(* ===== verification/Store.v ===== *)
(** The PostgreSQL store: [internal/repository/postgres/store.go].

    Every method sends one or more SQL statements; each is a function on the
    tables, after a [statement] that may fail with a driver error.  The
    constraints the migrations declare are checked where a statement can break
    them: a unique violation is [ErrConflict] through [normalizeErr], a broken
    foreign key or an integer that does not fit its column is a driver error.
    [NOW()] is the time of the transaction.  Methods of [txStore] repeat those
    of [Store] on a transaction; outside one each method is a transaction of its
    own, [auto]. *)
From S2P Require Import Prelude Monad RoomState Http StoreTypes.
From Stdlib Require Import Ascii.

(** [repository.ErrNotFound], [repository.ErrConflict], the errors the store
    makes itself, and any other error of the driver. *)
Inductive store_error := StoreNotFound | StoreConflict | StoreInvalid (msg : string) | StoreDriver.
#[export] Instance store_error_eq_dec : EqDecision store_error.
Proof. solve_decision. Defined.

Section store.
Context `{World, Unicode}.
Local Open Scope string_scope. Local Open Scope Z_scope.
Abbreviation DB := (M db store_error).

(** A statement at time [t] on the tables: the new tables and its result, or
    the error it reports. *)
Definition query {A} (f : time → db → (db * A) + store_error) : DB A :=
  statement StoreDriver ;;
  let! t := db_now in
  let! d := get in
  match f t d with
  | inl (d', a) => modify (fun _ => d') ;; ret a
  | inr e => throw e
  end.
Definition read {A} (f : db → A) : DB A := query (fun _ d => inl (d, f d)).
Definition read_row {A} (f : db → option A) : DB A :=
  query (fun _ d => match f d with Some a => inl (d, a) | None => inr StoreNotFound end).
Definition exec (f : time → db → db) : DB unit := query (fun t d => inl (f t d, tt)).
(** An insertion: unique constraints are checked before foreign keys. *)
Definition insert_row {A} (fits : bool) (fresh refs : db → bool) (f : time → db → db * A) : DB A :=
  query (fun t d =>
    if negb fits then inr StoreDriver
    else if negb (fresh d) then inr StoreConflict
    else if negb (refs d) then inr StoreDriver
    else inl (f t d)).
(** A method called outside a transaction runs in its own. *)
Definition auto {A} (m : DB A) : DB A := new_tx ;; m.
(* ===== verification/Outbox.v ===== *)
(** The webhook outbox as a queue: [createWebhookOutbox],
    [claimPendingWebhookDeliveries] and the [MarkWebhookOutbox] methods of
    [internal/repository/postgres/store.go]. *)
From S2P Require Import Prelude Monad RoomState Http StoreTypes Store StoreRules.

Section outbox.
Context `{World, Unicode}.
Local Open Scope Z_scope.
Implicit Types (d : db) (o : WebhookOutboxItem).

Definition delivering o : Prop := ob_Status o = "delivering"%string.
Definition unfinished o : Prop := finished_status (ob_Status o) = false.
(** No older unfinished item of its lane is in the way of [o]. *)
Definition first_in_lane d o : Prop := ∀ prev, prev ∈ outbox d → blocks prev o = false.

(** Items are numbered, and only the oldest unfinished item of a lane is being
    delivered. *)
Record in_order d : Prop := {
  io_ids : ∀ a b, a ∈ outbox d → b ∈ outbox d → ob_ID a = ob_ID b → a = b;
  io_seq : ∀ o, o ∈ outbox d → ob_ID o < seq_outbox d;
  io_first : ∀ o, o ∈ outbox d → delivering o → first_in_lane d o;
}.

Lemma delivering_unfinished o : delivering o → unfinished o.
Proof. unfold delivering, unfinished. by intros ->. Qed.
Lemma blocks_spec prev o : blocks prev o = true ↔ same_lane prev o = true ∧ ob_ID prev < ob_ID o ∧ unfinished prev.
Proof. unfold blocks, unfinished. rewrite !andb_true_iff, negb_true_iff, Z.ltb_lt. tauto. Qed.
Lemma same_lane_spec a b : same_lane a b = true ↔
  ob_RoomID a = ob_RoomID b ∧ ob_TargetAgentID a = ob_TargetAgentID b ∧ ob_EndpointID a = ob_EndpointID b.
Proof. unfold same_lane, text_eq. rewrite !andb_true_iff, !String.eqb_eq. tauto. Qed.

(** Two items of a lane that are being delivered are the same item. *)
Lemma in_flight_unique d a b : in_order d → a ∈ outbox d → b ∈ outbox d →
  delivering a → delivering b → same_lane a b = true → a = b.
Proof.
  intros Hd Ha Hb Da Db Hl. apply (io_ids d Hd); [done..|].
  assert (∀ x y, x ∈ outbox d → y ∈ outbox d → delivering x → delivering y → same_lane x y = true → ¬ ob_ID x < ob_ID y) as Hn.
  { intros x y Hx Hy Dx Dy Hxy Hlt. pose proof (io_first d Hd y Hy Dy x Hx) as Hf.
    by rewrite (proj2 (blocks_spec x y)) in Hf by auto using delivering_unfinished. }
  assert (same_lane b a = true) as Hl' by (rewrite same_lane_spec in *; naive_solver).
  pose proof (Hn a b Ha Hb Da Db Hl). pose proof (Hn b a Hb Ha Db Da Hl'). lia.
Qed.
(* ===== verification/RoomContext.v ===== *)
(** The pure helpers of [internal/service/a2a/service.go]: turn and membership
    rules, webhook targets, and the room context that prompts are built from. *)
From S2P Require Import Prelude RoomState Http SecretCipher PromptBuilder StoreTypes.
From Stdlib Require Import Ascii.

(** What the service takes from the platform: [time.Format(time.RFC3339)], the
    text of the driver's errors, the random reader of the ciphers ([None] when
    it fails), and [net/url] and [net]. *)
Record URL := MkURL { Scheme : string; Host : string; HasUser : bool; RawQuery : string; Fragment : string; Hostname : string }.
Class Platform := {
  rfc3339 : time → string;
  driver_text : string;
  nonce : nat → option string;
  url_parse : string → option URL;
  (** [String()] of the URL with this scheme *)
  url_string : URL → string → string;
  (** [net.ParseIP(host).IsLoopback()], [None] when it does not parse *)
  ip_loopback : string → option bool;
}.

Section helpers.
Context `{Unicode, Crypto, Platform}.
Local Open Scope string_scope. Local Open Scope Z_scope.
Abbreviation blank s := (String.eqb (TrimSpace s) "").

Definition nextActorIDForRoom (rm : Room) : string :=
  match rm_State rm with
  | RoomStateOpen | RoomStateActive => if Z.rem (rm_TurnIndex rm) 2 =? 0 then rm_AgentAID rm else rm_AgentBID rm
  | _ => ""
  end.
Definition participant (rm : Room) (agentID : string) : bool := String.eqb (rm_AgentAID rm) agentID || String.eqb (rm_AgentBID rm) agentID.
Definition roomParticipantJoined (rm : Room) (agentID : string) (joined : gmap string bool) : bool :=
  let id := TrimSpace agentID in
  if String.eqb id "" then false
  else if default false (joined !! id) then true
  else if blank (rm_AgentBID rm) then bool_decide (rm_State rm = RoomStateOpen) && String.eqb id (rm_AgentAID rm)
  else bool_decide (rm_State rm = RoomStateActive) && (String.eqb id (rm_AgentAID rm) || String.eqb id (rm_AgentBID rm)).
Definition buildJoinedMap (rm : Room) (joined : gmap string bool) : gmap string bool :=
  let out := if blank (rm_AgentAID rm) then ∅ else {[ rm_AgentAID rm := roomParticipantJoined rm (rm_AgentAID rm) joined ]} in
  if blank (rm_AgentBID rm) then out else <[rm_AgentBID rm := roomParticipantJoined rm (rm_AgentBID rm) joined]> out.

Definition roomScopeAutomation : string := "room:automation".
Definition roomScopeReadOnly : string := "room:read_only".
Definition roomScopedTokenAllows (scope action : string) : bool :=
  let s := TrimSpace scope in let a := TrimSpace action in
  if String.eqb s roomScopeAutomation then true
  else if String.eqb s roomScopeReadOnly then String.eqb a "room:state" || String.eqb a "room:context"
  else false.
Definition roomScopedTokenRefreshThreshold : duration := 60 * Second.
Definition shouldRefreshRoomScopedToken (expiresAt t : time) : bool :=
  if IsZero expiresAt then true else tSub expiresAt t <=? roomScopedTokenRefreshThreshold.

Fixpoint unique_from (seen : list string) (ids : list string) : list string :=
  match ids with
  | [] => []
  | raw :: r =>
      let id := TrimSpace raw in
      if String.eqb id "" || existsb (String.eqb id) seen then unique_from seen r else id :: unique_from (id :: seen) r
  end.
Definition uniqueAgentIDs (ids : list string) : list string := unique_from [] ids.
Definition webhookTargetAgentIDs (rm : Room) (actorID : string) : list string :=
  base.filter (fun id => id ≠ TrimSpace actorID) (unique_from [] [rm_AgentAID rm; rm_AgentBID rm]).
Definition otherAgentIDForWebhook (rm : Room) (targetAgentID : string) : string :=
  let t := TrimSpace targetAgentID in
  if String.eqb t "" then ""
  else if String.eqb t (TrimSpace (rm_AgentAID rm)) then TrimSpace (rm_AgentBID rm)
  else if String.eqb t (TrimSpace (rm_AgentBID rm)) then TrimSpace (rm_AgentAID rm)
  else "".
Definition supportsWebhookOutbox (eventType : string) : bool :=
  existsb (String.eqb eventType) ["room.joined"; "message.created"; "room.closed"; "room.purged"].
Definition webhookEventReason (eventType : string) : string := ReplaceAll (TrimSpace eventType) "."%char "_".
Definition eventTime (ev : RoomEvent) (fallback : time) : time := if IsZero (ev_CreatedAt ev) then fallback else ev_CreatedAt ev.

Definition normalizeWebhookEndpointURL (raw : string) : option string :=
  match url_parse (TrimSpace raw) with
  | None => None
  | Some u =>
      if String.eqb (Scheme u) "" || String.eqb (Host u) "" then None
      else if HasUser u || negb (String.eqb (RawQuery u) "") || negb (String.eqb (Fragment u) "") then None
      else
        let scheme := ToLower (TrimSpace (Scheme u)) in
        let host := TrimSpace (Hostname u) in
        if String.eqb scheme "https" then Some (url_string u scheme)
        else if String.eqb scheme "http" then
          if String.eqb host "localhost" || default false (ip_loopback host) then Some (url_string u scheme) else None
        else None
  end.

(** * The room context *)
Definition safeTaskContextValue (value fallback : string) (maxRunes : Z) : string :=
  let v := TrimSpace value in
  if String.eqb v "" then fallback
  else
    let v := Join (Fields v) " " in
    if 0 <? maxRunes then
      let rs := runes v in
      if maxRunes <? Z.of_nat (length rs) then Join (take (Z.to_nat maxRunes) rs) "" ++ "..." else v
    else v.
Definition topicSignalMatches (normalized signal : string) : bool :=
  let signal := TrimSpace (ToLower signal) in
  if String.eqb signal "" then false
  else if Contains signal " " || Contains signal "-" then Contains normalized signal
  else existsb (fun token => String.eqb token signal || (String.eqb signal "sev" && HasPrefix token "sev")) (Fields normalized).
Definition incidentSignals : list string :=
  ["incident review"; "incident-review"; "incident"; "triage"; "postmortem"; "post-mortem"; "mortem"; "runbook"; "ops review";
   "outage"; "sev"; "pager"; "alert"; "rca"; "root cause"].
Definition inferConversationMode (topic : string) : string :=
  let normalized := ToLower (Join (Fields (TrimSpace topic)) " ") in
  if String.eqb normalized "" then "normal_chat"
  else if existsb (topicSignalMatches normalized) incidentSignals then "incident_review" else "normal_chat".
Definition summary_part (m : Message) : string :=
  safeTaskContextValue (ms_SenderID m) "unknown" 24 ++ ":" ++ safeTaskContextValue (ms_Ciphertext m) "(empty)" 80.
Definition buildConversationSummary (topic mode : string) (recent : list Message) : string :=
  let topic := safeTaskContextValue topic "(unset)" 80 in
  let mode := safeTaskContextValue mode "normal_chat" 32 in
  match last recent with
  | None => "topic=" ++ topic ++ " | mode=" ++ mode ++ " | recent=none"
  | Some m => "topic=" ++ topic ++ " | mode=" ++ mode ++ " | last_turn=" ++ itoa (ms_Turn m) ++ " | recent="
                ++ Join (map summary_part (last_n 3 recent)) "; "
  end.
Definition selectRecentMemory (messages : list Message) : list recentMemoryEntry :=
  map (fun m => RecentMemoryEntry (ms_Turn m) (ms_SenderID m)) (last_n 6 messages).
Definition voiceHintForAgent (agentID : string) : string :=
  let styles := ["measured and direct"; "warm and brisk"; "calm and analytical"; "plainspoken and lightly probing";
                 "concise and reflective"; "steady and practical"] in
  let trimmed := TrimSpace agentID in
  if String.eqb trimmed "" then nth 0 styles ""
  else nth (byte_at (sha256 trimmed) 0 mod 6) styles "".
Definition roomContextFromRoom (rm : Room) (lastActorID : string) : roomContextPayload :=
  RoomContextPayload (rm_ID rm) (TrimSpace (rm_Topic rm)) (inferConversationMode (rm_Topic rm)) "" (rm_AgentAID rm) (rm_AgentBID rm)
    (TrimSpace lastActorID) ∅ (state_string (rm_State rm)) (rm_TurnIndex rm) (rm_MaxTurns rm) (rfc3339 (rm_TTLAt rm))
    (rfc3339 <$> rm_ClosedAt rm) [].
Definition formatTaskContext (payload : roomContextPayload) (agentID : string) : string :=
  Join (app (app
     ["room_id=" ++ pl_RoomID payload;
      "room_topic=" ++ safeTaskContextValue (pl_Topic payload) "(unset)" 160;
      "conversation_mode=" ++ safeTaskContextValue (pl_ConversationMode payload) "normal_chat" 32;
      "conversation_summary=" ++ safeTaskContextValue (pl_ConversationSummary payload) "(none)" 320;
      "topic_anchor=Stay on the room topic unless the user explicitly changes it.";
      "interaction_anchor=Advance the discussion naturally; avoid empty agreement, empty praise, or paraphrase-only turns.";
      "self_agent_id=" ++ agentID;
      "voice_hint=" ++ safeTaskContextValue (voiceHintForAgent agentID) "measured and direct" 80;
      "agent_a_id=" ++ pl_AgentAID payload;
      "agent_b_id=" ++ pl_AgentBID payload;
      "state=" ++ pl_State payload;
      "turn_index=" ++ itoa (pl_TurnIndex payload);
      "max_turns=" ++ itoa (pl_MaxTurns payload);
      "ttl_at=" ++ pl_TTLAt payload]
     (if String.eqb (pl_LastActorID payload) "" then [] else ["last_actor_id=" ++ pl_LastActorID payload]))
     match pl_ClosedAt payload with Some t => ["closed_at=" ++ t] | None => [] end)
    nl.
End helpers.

======

→ The task
Would you copy, unchanged, the stretch of the records above that begins at the line containing "Definition nextActorIDForRoom (rm" and ends at the line containing "Definition shouldRefreshRoomScopedToken (expiresAt", and only that?

→ Solution to the problem
Definition nextActorIDForRoom (rm : Room) : string :=
  match rm_State rm with
  | RoomStateOpen | RoomStateActive => if Z.rem (rm_TurnIndex rm) 2 =? 0 then rm_AgentAID rm else rm_AgentBID rm
  | _ => ""
  end.
Definition participant (rm : Room) (agentID : string) : bool := String.eqb (rm_AgentAID rm) agentID || String.eqb (rm_AgentBID rm) agentID.
Definition roomParticipantJoined (rm : Room) (agentID : string) (joined : gmap string bool) : bool :=
  let id := TrimSpace agentID in
  if String.eqb id "" then false
  else if default false (joined !! id) then true
  else if blank (rm_AgentBID rm) then bool_decide (rm_State rm = RoomStateOpen) && String.eqb id (rm_AgentAID rm)
  else bool_decide (rm_State rm = RoomStateActive) && (String.eqb id (rm_AgentAID rm) || String.eqb id (rm_AgentBID rm)).
Definition buildJoinedMap (rm : Room) (joined : gmap string bool) : gmap string bool :=
  let out := if blank (rm_AgentAID rm) then ∅ else {[ rm_AgentAID rm := roomParticipantJoined rm (rm_AgentAID rm) joined ]} in
  if blank (rm_AgentBID rm) then out else <[rm_AgentBID rm := roomParticipantJoined rm (rm_AgentBID rm) joined]> out.

Definition roomScopeAutomation : string := "room:automation".
Definition roomScopeReadOnly : string := "room:read_only".
Definition roomScopedTokenAllows (scope action : string) : bool :=
  let s := TrimSpace scope in let a := TrimSpace action in
  if String.eqb s roomScopeAutomation then true
  else if String.eqb s roomScopeReadOnly then String.eqb a "room:state" || String.eqb a "room:context"
  else false.
Definition roomScopedTokenRefreshThreshold : duration := 60 * Second.
Definition shouldRefreshRoomScopedToken (expiresAt t : time) : bool :=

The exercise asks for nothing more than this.